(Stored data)
__________________________________________________
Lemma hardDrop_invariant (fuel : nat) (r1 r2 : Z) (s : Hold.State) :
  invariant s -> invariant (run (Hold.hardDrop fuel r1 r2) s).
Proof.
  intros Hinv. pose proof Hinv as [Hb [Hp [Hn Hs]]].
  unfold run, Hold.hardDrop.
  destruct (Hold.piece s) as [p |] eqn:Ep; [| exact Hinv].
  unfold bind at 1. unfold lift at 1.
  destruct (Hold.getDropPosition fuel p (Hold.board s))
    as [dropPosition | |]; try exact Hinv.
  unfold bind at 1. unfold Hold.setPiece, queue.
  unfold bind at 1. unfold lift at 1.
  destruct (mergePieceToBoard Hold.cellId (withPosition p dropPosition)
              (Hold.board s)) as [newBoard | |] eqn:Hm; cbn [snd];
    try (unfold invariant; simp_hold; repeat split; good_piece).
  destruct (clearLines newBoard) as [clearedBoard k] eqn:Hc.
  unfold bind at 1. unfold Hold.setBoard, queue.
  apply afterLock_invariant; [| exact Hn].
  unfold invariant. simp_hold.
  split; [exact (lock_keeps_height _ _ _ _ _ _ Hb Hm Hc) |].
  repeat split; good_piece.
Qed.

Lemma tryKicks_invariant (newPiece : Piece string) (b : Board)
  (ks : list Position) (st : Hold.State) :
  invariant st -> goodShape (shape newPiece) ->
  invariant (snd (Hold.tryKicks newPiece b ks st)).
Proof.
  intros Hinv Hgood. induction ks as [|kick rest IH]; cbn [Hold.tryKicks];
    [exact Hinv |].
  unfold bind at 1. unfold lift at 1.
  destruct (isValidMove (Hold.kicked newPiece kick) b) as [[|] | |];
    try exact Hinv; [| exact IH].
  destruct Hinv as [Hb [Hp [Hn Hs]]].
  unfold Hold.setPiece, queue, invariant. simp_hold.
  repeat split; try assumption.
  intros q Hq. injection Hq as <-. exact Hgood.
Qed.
__________________________________________________
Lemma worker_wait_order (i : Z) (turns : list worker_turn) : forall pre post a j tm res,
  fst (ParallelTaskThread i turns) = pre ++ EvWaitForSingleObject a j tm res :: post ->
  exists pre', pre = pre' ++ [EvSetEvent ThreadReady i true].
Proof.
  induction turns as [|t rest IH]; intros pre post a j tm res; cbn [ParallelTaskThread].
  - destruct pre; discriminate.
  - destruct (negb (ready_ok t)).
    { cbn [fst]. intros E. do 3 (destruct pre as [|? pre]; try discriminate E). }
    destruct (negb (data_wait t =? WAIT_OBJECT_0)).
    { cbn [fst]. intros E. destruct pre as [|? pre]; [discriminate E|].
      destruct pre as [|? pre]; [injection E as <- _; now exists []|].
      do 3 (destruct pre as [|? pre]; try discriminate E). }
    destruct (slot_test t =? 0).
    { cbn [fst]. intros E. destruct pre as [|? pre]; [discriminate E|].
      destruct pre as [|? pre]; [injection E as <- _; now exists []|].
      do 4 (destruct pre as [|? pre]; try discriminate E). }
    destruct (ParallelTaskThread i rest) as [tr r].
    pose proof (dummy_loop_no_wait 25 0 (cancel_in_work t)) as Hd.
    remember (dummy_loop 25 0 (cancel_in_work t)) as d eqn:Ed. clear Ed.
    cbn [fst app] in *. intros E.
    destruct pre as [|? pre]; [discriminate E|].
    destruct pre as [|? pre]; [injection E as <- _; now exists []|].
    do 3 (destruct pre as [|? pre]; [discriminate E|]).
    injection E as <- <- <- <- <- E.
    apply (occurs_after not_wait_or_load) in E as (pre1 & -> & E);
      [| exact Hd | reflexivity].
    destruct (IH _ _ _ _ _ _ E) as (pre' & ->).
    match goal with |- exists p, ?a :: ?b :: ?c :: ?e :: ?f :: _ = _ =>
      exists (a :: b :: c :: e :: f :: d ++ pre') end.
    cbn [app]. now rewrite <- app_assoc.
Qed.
__________________________________________________
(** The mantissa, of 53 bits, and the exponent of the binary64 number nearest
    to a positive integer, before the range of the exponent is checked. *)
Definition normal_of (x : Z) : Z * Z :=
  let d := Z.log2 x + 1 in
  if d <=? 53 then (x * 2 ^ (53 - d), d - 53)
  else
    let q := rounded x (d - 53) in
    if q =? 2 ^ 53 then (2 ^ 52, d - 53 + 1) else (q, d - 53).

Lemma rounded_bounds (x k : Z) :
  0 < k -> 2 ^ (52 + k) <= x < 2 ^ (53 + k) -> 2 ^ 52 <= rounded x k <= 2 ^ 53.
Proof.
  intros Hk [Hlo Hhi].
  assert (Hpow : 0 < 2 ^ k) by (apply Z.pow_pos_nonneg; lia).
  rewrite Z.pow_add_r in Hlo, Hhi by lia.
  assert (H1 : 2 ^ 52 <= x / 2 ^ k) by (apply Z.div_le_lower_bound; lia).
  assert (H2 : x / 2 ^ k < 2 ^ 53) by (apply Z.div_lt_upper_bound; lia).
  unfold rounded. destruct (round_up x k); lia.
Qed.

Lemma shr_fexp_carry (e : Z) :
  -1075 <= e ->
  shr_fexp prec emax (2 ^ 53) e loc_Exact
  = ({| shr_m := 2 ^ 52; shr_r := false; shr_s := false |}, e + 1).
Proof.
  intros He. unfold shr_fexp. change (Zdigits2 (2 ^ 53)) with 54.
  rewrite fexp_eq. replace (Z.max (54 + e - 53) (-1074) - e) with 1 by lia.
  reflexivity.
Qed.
__________________________________________________
*Work item*: Could you find every line in the records above that has the string "injection" and copy it?

*Worked solution*:
  intros q Hq. injection Hq as <-. exact Hgood.
      destruct pre as [|? pre]; [injection E as <- _; now exists []|].
      destruct pre as [|? pre]; [injection E as <- _; now exists []|].
    destruct pre as [|? pre]; [injection E as <- _; now exists []|].
    injection E as <- <- <- <- <- E.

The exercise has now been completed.